Temo che non sia esatto, dici? Dico…
Ti sei ritrovato nella situazione di dover decidere e poi la scelta è stata giusta. Così giusta da sembrare impeccabile, inattaccabile. Le motivazioni poi? Chi mai avrebbe potuto osare discutere nuovamente. Era il genere di persona che in un quarto d’ora poteva conquistare, fascino? Esperienza? Ci ripensava, guardandosi allo specchio, non riusciva a pensare al Tempo in cui era felice. Ricordava la voce della madre “ti è piaciuta la canzone?”.
“Ti posso dire una cosa?”
“certo” smise di suonare il vecchio piano in mogano nero
“Annie aspetta un bambino, il nostro”
“Sarai un ottimo padre”
Non ci credeva, era tutto troppo perfetto, così consequenziale. Mentre osservava le dita della madre sfiorare quei tasti in avorio bianchi e neri, desiderò essere una di quelle corde, una corda sola e viva, capace di seguire le altre, che vi fosse qualcuno o qualcosa capace di far vibrare anche lui,al ritmo di una melodica melodia.
“Non so stare con Lei, ne senza di Lei”

10 anni più tardi

Qualcosa gli suggeriva di chiamarla, il bambino era cresciuto? Come stava…
Si svegliò dopo i postumi di una sbornia colossale, l’ennesima, un rischio di fuoco per la sua carriera. Se l’avessero saluto i suoi colleghi, nonché amici di sempre.
Già, il lavoro.
Si tira a sedere sul letto e stiracchia i muscoli. Stancamente lascia passare una mano fra i capelli brizzolati “da quanto tempo non la sentiva più?” dieci anni o forse meno.

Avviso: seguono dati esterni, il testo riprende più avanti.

(** X9.  An amount text that starts with a character other than white
    space, a sign or a digit is priced at [NaN], and the offer is dropped
    by the filter of every budget that installs one, even when its other
    amount field holds a number. *)
Theorem unparsable_amount_always_rejected (a : PaymentRequirement)
    (ch : ascii) (rest : string) (maxPayment : Js.number) (version : Z)
    (accepts : list PaymentRequirement) :
  amount_text a (String ch rest) →
  starts_with_white_space (String ch rest) = false →
  Ascii.eqb ch "-" = false → Ascii.eqb ch "+" = false →
  decimal_digit ch = None →
  Js.truthy maxPayment = true →
  amountCents a = Js.NaN
  ∧ a ∉ X402.applyPolicies (configuredPolicies maxPayment) version accepts.
Proof.
  intros Hs%amount_text_spec Hw Hminus Hplus Hd Ht.
  assert (Hcents : amountCents a = Js.NaN).
  { unfold amountCents, Js.parseInt. rewrite Hs, (trim_start_none _ Hw).
    unfold Js.signed_digits. rewrite Hminus, Hplus. cbn [Js.digits_prefix].
    by rewrite <- decimal_digit_val, Hd. }
  split; [done|]. unfold configuredPolicies. rewrite Ht, applyPolicies_single.
  unfold maxPaymentPolicy. rewrite Array_filter_elem. unfold withinBudget.
  rewrite Hcents. by intros [_ ?].
Qed.

Lemma unparsable_amount_always_rejected_witness :
  amountCents (offer (Some "$1.00") (Some "100")) = Js.NaN
  ∧ offer (Some "$1.00") (Some "100")
    ∉ X402.applyPolicies (configuredPolicies (Js.of_Z 1000000)) 2
        [offer (Some "$1.00") (Some "100")].
Proof.
  apply (unparsable_amount_always_rejected (offer (Some "$1.00") (Some "100"))
           "$" "1.00" (Js.of_Z 1000000) 2 [offer (Some "$1.00") (Some "100")]);
    try reflexivity.
  apply amount_text_max; [reflexivity | discriminate].
Defined.

(** X10.  A non-empty [maxAmountRequired] decides alone: two offers with
    the same non-empty [maxAmountRequired] get the same verdict whatever
    their [amount] fields; when [maxAmountRequired] is absent or empty in
    both, equal [amount] fields give the same verdict. *)
Theorem maxAmountRequired_takes_precedence (a a' : PaymentRequirement)
    (maxPayment : Js.number) :
  (maxAmountRequired a = maxAmountRequired a' →
   falsy_str (maxAmountRequired a) = false →
   withinBudget maxPayment a = withinBudget maxPayment a')
  ∧ (falsy_str (maxAmountRequired a) = true →
     falsy_str (maxAmountRequired a') = true →
     amount a = amount a' →
     withinBudget maxPayment a = withinBudget maxPayment a').
Proof.
  unfold withinBudget, amountCents, amountSource, falsy_str. split.
  - intros <- H. by destruct (maxAmountRequired a) as [[|ch r]|].
  - intros H H' <-.
    by destruct (maxAmountRequired a) as [[|ch r]|],
                (maxAmountRequired a') as [[|ch' r']|].
Qed.

(** X11.  A negative [maxPayment] is truthy, so the filter is installed,
    and it rejects every offer whose amount is a plain non-negative
    numeral: such a wallet can pay nothing. *)
Theorem negative_budget_rejects_all (maxPayment : Qc) (version : Z)
    (accepts : list PaymentRequirement) :
  (maxPayment < Qc_of_Z 0)%Qc →
  Forall (λ a, ∃ n, 0 ≤ n ∧ amountSource a = Js.BigInt_toString n) accepts →
  configuredPolicies (Js.Num maxPayment)
  = Some [maxPaymentPolicy (Js.Num maxPayment)]
  ∧ maxPaymentPolicy (Js.Num maxPayment) version accepts = [].
Proof.
  intros Hneg Hall. split.
  - unfold configuredPolicies. cbn [Js.truthy].
    rewrite bool_decide_eq_false_2; [done|].
    intros ->. by apply Qclt_not_eq in Hneg.
  - unfold maxPaymentPolicy.
    induction accepts as [|a accepts IH]; [done|].
    apply Forall_cons in Hall as [(n & Hn & Hsrc) Hall]. cbn.
    assert (withinBudget (Js.Num maxPayment) a = false) as ->; [|by apply IH].
    unfold withinBudget. rewrite (amountCents_numeral a n Hn Hsrc).
    apply (le_above (Qc_of_Z 0)); [by apply cents_nonneg|].
    by apply Qclt_not_le.
Qed.

Lemma negative_budget_rejects_all_witness :
  configuredPolicies (Js.Num (Qc_of_Z (-1)))
  = Some [maxPaymentPolicy (Js.Num (Qc_of_Z (-1)))]
  ∧ maxPaymentPolicy (Js.Num (Qc_of_Z (-1))) 2
      [offer (Some "0") None; offer None (Some "1")] = [].
Proof.
  apply (negative_budget_rejects_all (Qc_of_Z (-1)) 2
           [offer (Some "0") None; offer None (Some "1")]); [reflexivity|].
  repeat constructor; [exists 0 | exists 1]; split; try lia; reflexivity.
Defined.

(** X12.  A wallet created without [maxPayment] pays up to one USDC and no
    more: its single policy keeps an offer whose amount is the numeral of
    [n] exactly when [n <= 1000000]. *)
Theorem default_budget_is_one_usdc (pk : string → Result Account)
    (key : string) (opts : Options) (w : Wallet) :
  createWallet pk key opts = Ok w →
  opt_maxPayment opts = None →
  ∃ policy : Policy,
    policies (client w) = Some [policy]
    ∧ ∀ version accepts a n,
        0 ≤ n → amountSource a = Js.BigInt_toString n →
        (a ∈ policy version accepts ↔ a ∈ accepts ∧ n ≤ 1000000).
Proof.
  intros Hw Hopt. exists (maxPaymentPolicy (Js.of_Z 100)). split.
  - by rewrite (createWallet_policies _ _ _ _ Hw), Hopt.
  - intros version accepts a n Hn Hsrc. unfold maxPaymentPolicy.
    rewrite Array_filter_elem. unfold withinBudget.
    rewrite (amountCents_numeral a n Hn Hsrc), (cents_threshold n 100) by lia.
    change (10000 * 100) with 1000000. reflexivity.
Qed.

Lemma default_budget_is_one_usdc_witness :
  ∃ policy : Policy,
    policies (client (wallet_with no_options)) = Some [policy]
    ∧ ∀ version accepts a n,
        0 ≤ n → amountSource a = Js.BigInt_toString n →
        (a ∈ policy version accepts ↔ a ∈ accepts ∧ n ≤ 1000000).
Proof.
  apply (default_budget_is_one_usdc sample_account TEST_KEY no_options
           (wallet_with no_options)); reflexivity.
Defined.

Lemma maxAmountRequired_takes_precedence_witness :
  withinBudget (Js.of_Z 50) (offer (Some "500000") (Some "1"))
  = withinBudget (Js.of_Z 50) (offer (Some "500000") (Some "900000")).
Proof.
  destruct (maxAmountRequired_takes_precedence
              (offer (Some "500000") (Some "1"))
              (offer (Some "500000") (Some "900000")) (Js.of_Z 50)) as [H _].
  apply H; reflexivity.
Defined.

(** ** Failures of the chain client *)

(** X13.  When the [balanceOf] read fails, [getBalance] fails with that
    very error after this single read: [decimals] is not queried. *)
Theorem balanceOf_failure_propagates (c : Collaborators) (w : Wallet)
    (t : Trace) (usdc : string) (e : Error) :
  USDC_ADDRESSES !! network w = Some usdc →
  read_oracle c t (publicClient w) (balanceOf_call usdc (address w)) = Err e →
  getBalance c w t
  = (Err e, (t ++ [EvRead (balanceOf_call usdc (address w))])%list).
Proof.
  intros Hmap Hb. unfold getBalance. rewrite (get_property_own _ _ _ Hmap).
  destruct usdc as [|a0 ar]; [by apply USDC_ADDRESSES_Some in Hmap|].
  unfold balanceOf_call in *.
  unfold mbind, M_bind, bind, readContract. by rewrite Hb.
Qed.

Lemma balanceOf_failure_propagates_witness :
  getBalance (world_with_chain failing_chain) (wallet_with no_options) []
  = (Err (CollaboratorError "HTTP request failed"),
     [EvRead (balanceOf_call "0x833589fCD6eDb6E08f4c7C32D4f71b54bdA02913"
                (address (wallet_with no_options)))]).
Proof.
  apply (balanceOf_failure_propagates (world_with_chain failing_chain)
           (wallet_with no_options) []
           "0x833589fCD6eDb6E08f4c7C32D4f71b54bdA02913"); reflexivity.
Defined.

(** X14.  When [balanceOf] succeeds and the [decimals] read fails,
    [getBalance] fails with that error after the two reads; the balance
    already read is discarded. *)
Theorem decimals_failure_propagates (c : Collaborators) (w : Wallet)
    (t : Trace) (usdc : string) (b : Z) (e : Error) :
  USDC_ADDRESSES !! network w = Some usdc →
  read_oracle c t (publicClient w) (balanceOf_call usdc (address w)) = Ok b →
  read_oracle c (t ++ [EvRead (balanceOf_call usdc (address w))])%list
    (publicClient w) (decimals_call usdc) = Err e →
  getBalance c w t
  = (Err e, (t ++ [EvRead (balanceOf_call usdc (address w));
                   EvRead (decimals_call usdc)])%list).
Proof.
  intros Hmap Hb Hd. unfold getBalance. rewrite (get_property_own _ _ _ Hmap).
  destruct usdc as [|a0 ar]; [by apply USDC_ADDRESSES_Some in Hmap|].
  unfold balanceOf_call, decimals_call in *.
  unfold mbind, M_bind, bind, readContract. rewrite Hb, Hd.
  by rewrite <- app_assoc.
Qed.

In tutto quel Tempo non aveva mai smesso di pensarci, lei e il bambino furono una costante tra i pensieri, ma non chiamò mai, non me ebbe il coraggio.

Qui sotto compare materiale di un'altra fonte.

(** * web3/providers/manager.py: request managers and nonce tracking

    A shallow embedding of [RequestManager], of [ManagerWrapper], and of
    [BaseSendRawTransactionMixin] with its subclass
    [DelegatedSigningManager].

    Python objects that hold mutable state become records that are threaded
    through a state-and-exception monad: a call either returns a value or
    raises, and in both cases the mutations it made so far persist. *)

From Stdlib Require Import ZArith String List Permutation HexString.
From stdpp Require Import gmap strings list fin_maps.

Local Open Scope string_scope.
Local Open Scope Z_scope.

(** ** Python values *)

(** What [json.loads] produces: dictionaries, lists, strings, integers,
    booleans and [None].  Floating point numbers do not occur in the JSON-RPC
    traffic of this module (quantities travel as hex strings) and are absent
    from the model. *)
#[warnings="-register-all"]
Inductive json : Type :=
  | JNull
  | JBool (b : bool)
  | JNum (n : Z)
  | JStr (s : string)
  | JArr (items : list json)
  | JObj (fields : gmap string json).

(** ** Exceptions *)

(** One constructor per exception class raised in the module or by the
    libraries it calls.  [ValueError] carries the argument given at
    [raise ValueError(response["error"])]; the decoding failure of
    [json.loads], a [ValueError] of its own in Python, is kept apart as
    [JSONDecodeError] so that the two causes are told apart.  [Raised] stands
    for whatever a collaborator (provider, serializer, codec) throws. *)
Inductive exn : Type :=
  | ValueError (payload : json)
  | JSONDecodeError
  | KeyError (arg : string)
  | TypeError
  | IndexError
  | NotImplementedError (msg : string)
  | Timeout
  | Raised (what : string)
  | Unmodelled (why : string).

Inductive res (A : Type) : Type :=
  | Ok (a : A)
  | Err (e : exn).
Arguments Ok {A} a.
Arguments Err {A} e.

(** ** The state-and-exception monad *)

Definition M (S : Type) : Type -> Type := fun A => S -> res A * S.

#[global] Instance M_ret {S} : MRet (M S) := fun A a s => (Ok a, s).
#[global] Instance M_bind {S} : MBind (M S) := fun A B f m s =>
  match m s with
  | (Ok a, s') => f a s'
  | (Err e, s') => (Err e, s')
  end.

Definition raise {S A} (e : exn) : M S A := fun s => (Err e, s).
Definition lift_res {S A} (r : res A) : M S A := fun s => (r, s).
Definition modify {S} (f : S -> S) : M S unit := fun s => (Ok tt, f s).

(** [for x in xs: body(x)], collecting what the body yields. *)
Fixpoint for_each {S A B} (body : A -> M S B) (xs : list A) : M S (list B) :=
  match xs with
  | [] => mret []
  | x :: xs' => y ← body x; ys ← for_each body xs'; mret (y :: ys)
  end.

(** ** Python operators on decoded values *)

(** [key in v]: key membership on a dict, element membership on a list,
    substring test on a string, [TypeError] on the scalars. *)
Definition py_in (key : string) (v : json) : res bool :=
  match v with
  | JObj m => Ok (bool_decide (is_Some (m !! key)))
  | JArr l => Ok (existsb (fun x => match x with
                                    | JStr s => String.eqb s key
                                    | _ => false
                                    end) l)
  | JStr s => Ok (match String.index 0 key s with Some _ => true | None => false end)
  | _ => Err TypeError
  end.

(** [v[key]] for a string [key]: a [KeyError] on a dict without the key, a
    [TypeError] on everything that is not a dict. *)
Definition py_getitem (v : json) (key : string) : res json :=
  match v with
  | JObj m => match m !! key with
              | Some x => Ok x
              | None => Err (KeyError key)
              end
  | _ => Err TypeError
  end.

(** [params[0]] on a list. *)
Definition py_first (params : list json) : res json :=
  match params with
  | x :: _ => Ok x
  | [] => Err IndexError
  end.

(** [max(a, b, *rest)] on integers. *)
Definition py_max (a b : Z) (rest : list Z) : Z :=
  fold_left Z.max rest (Z.max a b).

(** [hex(n)]. *)
Definition hex (n : Z) : string := HexString.of_Z n.

(** The envelope test shared by [request_blocking] and [receive_blocking]:
<<
    if "error" in response:
        raise ValueError(response["error"])
    return response['result']
>> *)
Definition unwrap_response (response : json) : res json :=
  match py_in "error" response with
  | Err e => Err e
  | Ok true =>
      match py_getitem response "error" with
      | Ok payload => Err (ValueError payload)
      | Err e => Err e
      end
  | Ok false => py_getitem response "result"
  end.

(** ** RequestManager *)

(** The collaborators the class only consumes:
    - [net], the world behind the transport (the node, the network, the
      source of randomness);
    - [force_text] of [web3.utils.string] and [json.loads];
    - [uuid4], which draws a request id (kept in its text form);
    - [duration], the type of the [timeout] argument, and [expires], which
      tells whether the timer armed by [gevent.Timeout(timeout).start()]
      fires before the awaited task is done. *)
Class Runtime : Type := {
  net : Type;
  force_text : string -> res string;
  json_loads : string -> res json;
  uuid4 : net -> string * net;
  duration : Type;
  expires : duration -> string -> list json -> net -> bool
}.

“Codardo” sospirò a se stesso, alzandosi malamente, un’altra giornata, un altro sole da vivere tra alba e tramonto, ma era già morto da un pò…
Voleva solo dirgli che non dormiva bene da anni, che stare lontano da Lei fu la sfida maggiore, dopo il secondo matrimonio. Un matrimonio con l’uomo che avrebbe dovuto e potuto dargli tutto ciò che lui, nel suo egoismo, non seppe ne costruire, ne darle, ne sostenere. Cos’era mai diventato? Un uomo senza palle?
Se lo chiedeva spesso, ma era così presto quel mattino, eppure così tardi, all’alba dei suoi trent’anni. Per il ripensamento.